Mice have different facial expression depending on how they feel — a doorway to the origin of emotions

The facial expressions of mice reflect their internal emotional state, similarly to humans. The findings offer a possible neural mechanism of emotions. Credit: MPI of Neurobiology / Kuhl.

There are over 7,000 languages spoken in the world today. And while there is a lot of common ground in how people express body language in different cultures, one thing seems to be ubiquitous to humans: facial expressions as reactions to prime emotions, such as fear, joy, or disgust.

According to new research, mice also have facial expressions that they cannot readily control and which appear predictably under certain stimuli. This important work might help unravel the evolutionary origin of emotions.

The universality of emotional facial expressions

Charles Darwin was the first to suggest that the facial expressions of emotions are universal. In fact, this was one of the centerpieces of his theory of natural selection, proposing that emotions and their expressions were biologically innate and evolutionarily adaptive, and that similarities in them could be seen phylogenetically.

This particular idea was not validated until the 1970s, when studies showed high cross-cultural agreement in judgments of emotions in faces by people in both literate and preliterate cultures.

Over 100 modern studies published since then — which have been carried out by different researchers from different institutions using different methodologies with participants from different cultures — have converged towards the same set of results, pointing towards the universal facial expressions of at least seven emotions: anger, contempt, disgust, fear, joy, sadness, and surprise.

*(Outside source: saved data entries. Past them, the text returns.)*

(* ===== verification/GoStrings.v ===== *)
(** * The parts of Go's [strings], [strconv] and [fmt] the program uses

    Go strings are byte sequences, as [string] is here. *)

From stdpp Require Import base list gmap strings pretty.
From Stdlib Require Import ZArith Lia Ascii String.
From S2P Require Import Prelude.

Open Scope string_scope.
Open Scope Z_scope.

(** [strings.Split(s, sep)] for a one-byte separator. *)
Fixpoint Split (sep : ascii) (s : string) : list string :=
  match s with
  | EmptyString => [""]
  | String c s' =>
      if decide (c = sep) then "" :: Split sep s'
      else match Split sep s' with
           | [] => [String c ""]
           | x :: xs => String c x :: xs
           end
  end.

(** [strings.SplitAfter(s, sep)] for a one-byte separator: every piece but the
    last ends with the separator. *)
Fixpoint SplitAfter (sep : ascii) (s : string) : list string :=
  match s with
  | EmptyString => [""]
  | String c s' =>
      if decide (c = sep) then String c "" :: SplitAfter sep s'
      else match SplitAfter sep s' with
           | [] => [String c ""]
           | x :: xs => String c x :: xs
           end
  end.

(** The text around the first occurrence of [p] in [s]. *)
Fixpoint cut (p s : string) : option (string * string) :=
  if String.prefix p s
  then Some ("", String.substring (String.length p) (String.length s - String.length p) s)
  else match s with
       | EmptyString => None
       | String c s' =>
           match cut p s' with
           | Some (a, b) => Some (String c a, b)
           | None => None
           end
       end.

(** [strings.SplitN(s, p, 2)] for a non-empty [p]. *)
Definition SplitN2 (s p : string) : list string :=
  match cut p s with
  | Some (a, b) => [a; b]
  | None => [s]
  end.

(** [strings.Join(l, sep)] *)
Fixpoint Join (l : list string) (sep : string) : string :=
  match l with
  | [] => ""
  | [x] => x
  | x :: l => x +:+ sep +:+ Join l sep
  end.

(** [strings.HasSuffix(s, "/")], as [NewClient] uses it. *)
Fixpoint HasSuffixChar (c : ascii) (s : string) : bool :=
  match s with
  | EmptyString => false
  | String d EmptyString => bool_decide (d = c)
  | String _ s' => HasSuffixChar c s'
  end.

Fixpoint contains_char (c : ascii) (s : string) : bool :=
  match s with
  | EmptyString => false
  | String d s' => bool_decide (d = c) || contains_char c s'
  end.

(** [fmt.Sprintf("%d", z)] *)
Definition FormatInt (z : Z) : string := pretty z.

(** [fmt.Sprintf("%v", b)] *)
Definition FormatBool (b : bool) : string := if b then "true" else "false".

Definition digit (c : ascii) : option Z :=
  let n := Z.of_nat (nat_of_ascii c) in
  if (48 <=? n) && (n <=? 57) then Some (n - 48) else None.

Fixpoint digits (acc : Z) (s : string) : option Z :=
  match s with
  | EmptyString => Some acc
  | String c s' =>
      match digit c with
      | Some d => digits (acc * 10 + d) s'
      | None => None
      end
  end.

Definition ParseUint (s : string) : option Z :=
  match s with EmptyString => None | _ => digits 0 s end.

(** [strconv.ParseInt(s, 10, 64)]: an optional sign, one or more decimal
    digits, and a range check. *)
Definition ParseInt (s : string) : option Z :=
  let signed :=
    match s with
    | String "+" s' => ParseUint s'
    | String "-" s' => option_map Z.opp (ParseUint s')
    | _ => ParseUint s
    end in
  match signed with
  | Some z => if (- 2 ^ 63 <=? z) && (z <? 2 ^ 63) then Some z else None
  | None => None
  end.

(** * Lemmas *)

#[local] Arguments String.append : simpl nomatch.

Lemma Split_nonnil sep s : Split sep s <> [].
Proof. destruct s; simpl; [done|]. repeat case_match; done. Qed.

(** Splitting loses nothing: joining the pieces gives the string back. *)
Lemma Join_Split sep s : Join (Split sep s) (String sep "") = s.
Proof.
  induction s as [|c s IH]; simpl; [done|].
  destruct (Split sep s) as [|x xs] eqn:Hs; [by apply Split_nonnil in Hs|].
  case_decide as Hc; simpl in *.
  - by rewrite IH, Hc.
  - rewrite <- IH. by destruct xs.
Qed.

Lemma Split_app sep (a b : string) :
  contains_char sep a = false ->
  Split sep (a +:+ String sep b) = a :: Split sep b.
Proof.
  induction a as [|c a IH]; simpl; intros H.
  - by rewrite decide_True.
  - apply orb_false_elim in H as [Hc Ha]. apply bool_decide_eq_false in Hc.
    rewrite decide_False by done. by rewrite IH.
Qed.

Lemma Split_nosep sep (a : string) : contains_char sep a = false -> Split sep a = [a].
Proof.
  induction a as [|c a IH]; simpl; intros H; [done|].
  apply orb_false_elim in H as [Hc Ha]. apply bool_decide_eq_false in Hc.
  rewrite decide_False by done. by rewrite IH.
Qed.

Lemma string_app_assoc (a b c : string) : (a +:+ b) +:+ c = a +:+ (b +:+ c).
Proof. induction a; simpl; congruence. Qed.

Lemma string_app_inj_l (a b c : string) : a +:+ b = a +:+ c -> b = c.
Proof. induction a; simpl; [done|]. intros [= ?]. auto. Qed.

(** Two strings that agree up to the first separator agree on both sides. *)
Lemma app_sep_inj sep (a a' b b' : string) :
  contains_char sep a = false -> contains_char sep a' = false ->
  a +:+ String sep b = a' +:+ String sep b' -> a = a' /\ b = b'.
Proof.
  intros Ha Ha' Heq.
  pose proof (Split_app sep a b Ha) as H1. pose proof (Split_app sep a' b' Ha') as H2.
  rewrite Heq, H2 in H1. injection H1 as -> _. split; [done|].
  apply string_app_inj_l in Heq. by injection Heq.
Qed.

(** ** Printing and parsing integers *)

Lemma digit_pretty (d : N) : (d < 10)%N -> digit (pretty_N_char d) = Some (Z.of_N d).
Proof.
  intros Hd. assert (d ∈ [0; 1; 2; 3; 4; 5; 6; 7; 8; 9]%N) as H.
  { assert (d = 0 \/ d = 1 \/ d = 2 \/ d = 3 \/ d = 4 \/ d = 5 \/ d = 6 \/ d = 7
      \/ d = 8 \/ d = 9)%N as H by lia.
    repeat destruct H as [->|H]; set_solver. }
  repeat (apply elem_of_cons in H as [->|H]; [reflexivity|]).
  by apply elem_of_nil in H.
Qed.

(** Reading back the digits that printing [x] puts in front of [s]. *)
Lemma digits_pretty_go (x : N) (s : string) (acc : Z) :
  exists k, 0 < k /\ digits acc (pretty_N_go x s) = digits (acc * k + Z.of_N x) s.
Proof.
  revert s acc. induction (N.lt_wf_0 x) as [x _ IH]; intros s acc.
  destruct (decide (x = 0)%N) as [->|Hx].
  - exists 1. rewrite pretty_N_go_0. split; [lia|]. f_equal. lia.
  - rewrite pretty_N_go_step by lia.
    destruct (IH (x `div` 10)%N ltac:(apply N.div_lt; lia)
      (String (pretty_N_char (x `mod` 10)) s) acc) as (k & Hk & ->).
    exists (k * 10). split; [lia|]. simpl.
    rewrite digit_pretty by (apply N.mod_lt; lia). f_equal.
    pose proof (N.div_mod x 10 ltac:(lia)). nia.
Qed.

Lemma pretty_N_go_nonempty (x : N) (s : string) : s <> "" -> pretty_N_go x s <> "".
Proof.
  revert s. induction (N.lt_wf_0 x) as [x _ IH]; intros s Hs.
  destruct (decide (x = 0)%N) as [->|Hx]; [by rewrite pretty_N_go_0|].
  rewrite pretty_N_go_step by lia. apply IH; [apply N.div_lt; lia|done].
Qed.

Lemma ParseUint_pretty (x : N) : ParseUint (pretty x) = Some (Z.of_N x).
Proof.
  unfold pretty, pretty_N. case_decide as Hx; [by subst|].
  destruct (digits_pretty_go x "" 0) as (k & _ & H).
  assert (pretty_N_go x "" <> "") as Hne.
  { rewrite pretty_N_go_step by lia. by apply pretty_N_go_nonempty. }
  unfold ParseUint. destruct (pretty_N_go x "") eqn:He; [done|]. rewrite H. done.
Qed.

Lemma pretty_N_head (x : N) : exists c s d,
  (pretty x : string) = String c s /\ digit c = Some d.
Proof.
  pose proof (ParseUint_pretty x) as H. unfold ParseUint in H.
  destruct (pretty x) as [|c s]; [done|]. simpl in H.
  destruct (digit c) as [d|] eqn:Hd; [|done]. by exists c, s, d.
Qed.

(** [ParseInt] reads back what [%d] printed, over the whole int64 range. *)
Lemma ParseInt_FormatInt (z : Z) : - 2 ^ 63 <= z < 2 ^ 63 -> ParseInt (FormatInt z) = Some z.
Proof.
  intros Hz. unfold FormatInt, ParseInt.
  assert (forall o, o = Some z ->
    match o with
    | Some z => if (- 2 ^ 63 <=? z) && (z <? 2 ^ 63) then Some z else None
    | None => None end = Some z) as Hrange.
  { intros ? ->. rewrite (proj2 (Z.leb_le _ _)), (proj2 (Z.ltb_lt _ _)) by lia. done. }
  apply Hrange. destruct z as [|p|p].
  - done.
  - change (pretty (Z.pos p)) with (pretty (Npos p)).
    transitivity (ParseUint (pretty (Npos p))); [|by rewrite ParseUint_pretty].
    destruct (pretty_N_head (Npos p)) as (c & s & d & -> & Hd).
    destruct c as [[] [] [] [] [] [] [] []]; done.
  - change (pretty (Z.neg p)) with ("-" +:+ pretty (Npos p)).
    simpl. by rewrite ParseUint_pretty.
Qed.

Of mice and facial expressions

In a new study, researchers at Max Planck Institute of Neurobiology in Germany used machine vision to study the facial expressions of mice in relation to the emotions that they experienced.

Their work showed that the facial expressions of mice were not just a reaction to the environment, but rather a reflection of their internal emotional state. The researchers were able to reliably link five emotional states to the facial expressions of mice: pleasure, disgust, nausea, pain, and fear, all of which were clearly distinguishable for the computer algorithms. 

“Mice that licked a sugar solution when they were thirsty showed a much more joyful facial expression than satiated mice,” explains Nadine Gogolla, who led the study. 

When they were offered a slightly salty solution to quench their thirst, the mice exhibited a “satisfied” facial expression, while a very salty solution produced a “disgusted” face as a response.

The researchers also scanned the brains of the mice in order to investigate how neural activity in different brain regions drives facial expressions.

When they activated certain neurons with light shined on specific brain areas known to play a role in emotional processing, the mice exhibited predictable facial expressions.

One such brain area is the insular cortex, where the emotionally-related behavior and perception of emotions are processed in both humans and animals. Neurons in the insular cortex reacted with the same strength and at exactly the same time as the mouse changed facial expression.

This is actually tremendously important research. Emotions are an incredibly important aspect of human life, but research so far has not been able to precisely identify the mechanisms responsible for all the complex feelings that we have.

“We humans may notice a subtle facial change in the mice, but we can only recognize the emotion behind it with a great deal of experience and can hardly ever determine its intensity,” says Nejc Dolensek, the study’s lead author. “With our automated face recognition system, we can now measure the intensity and nature of an emotion on a timescale of milliseconds and compare it to the neuronal activity in relevant brain areas.” 

All of these results suggest that there may be “emotion neurons”, which are dedicated to processing and expressing emotion in the body, with each sensation being controlled by a different type of neuron.

“By recording facial expressions, we can now investigate the fundamental neuronal mechanisms behind emotions in the mouse animal model,” explains Nadine Gogolla. “This is an important prerequisite for the investigation of emotions and possible disorders in their processing, such as in anxiety disorders or depression.”

The findings appeared in the journal Science.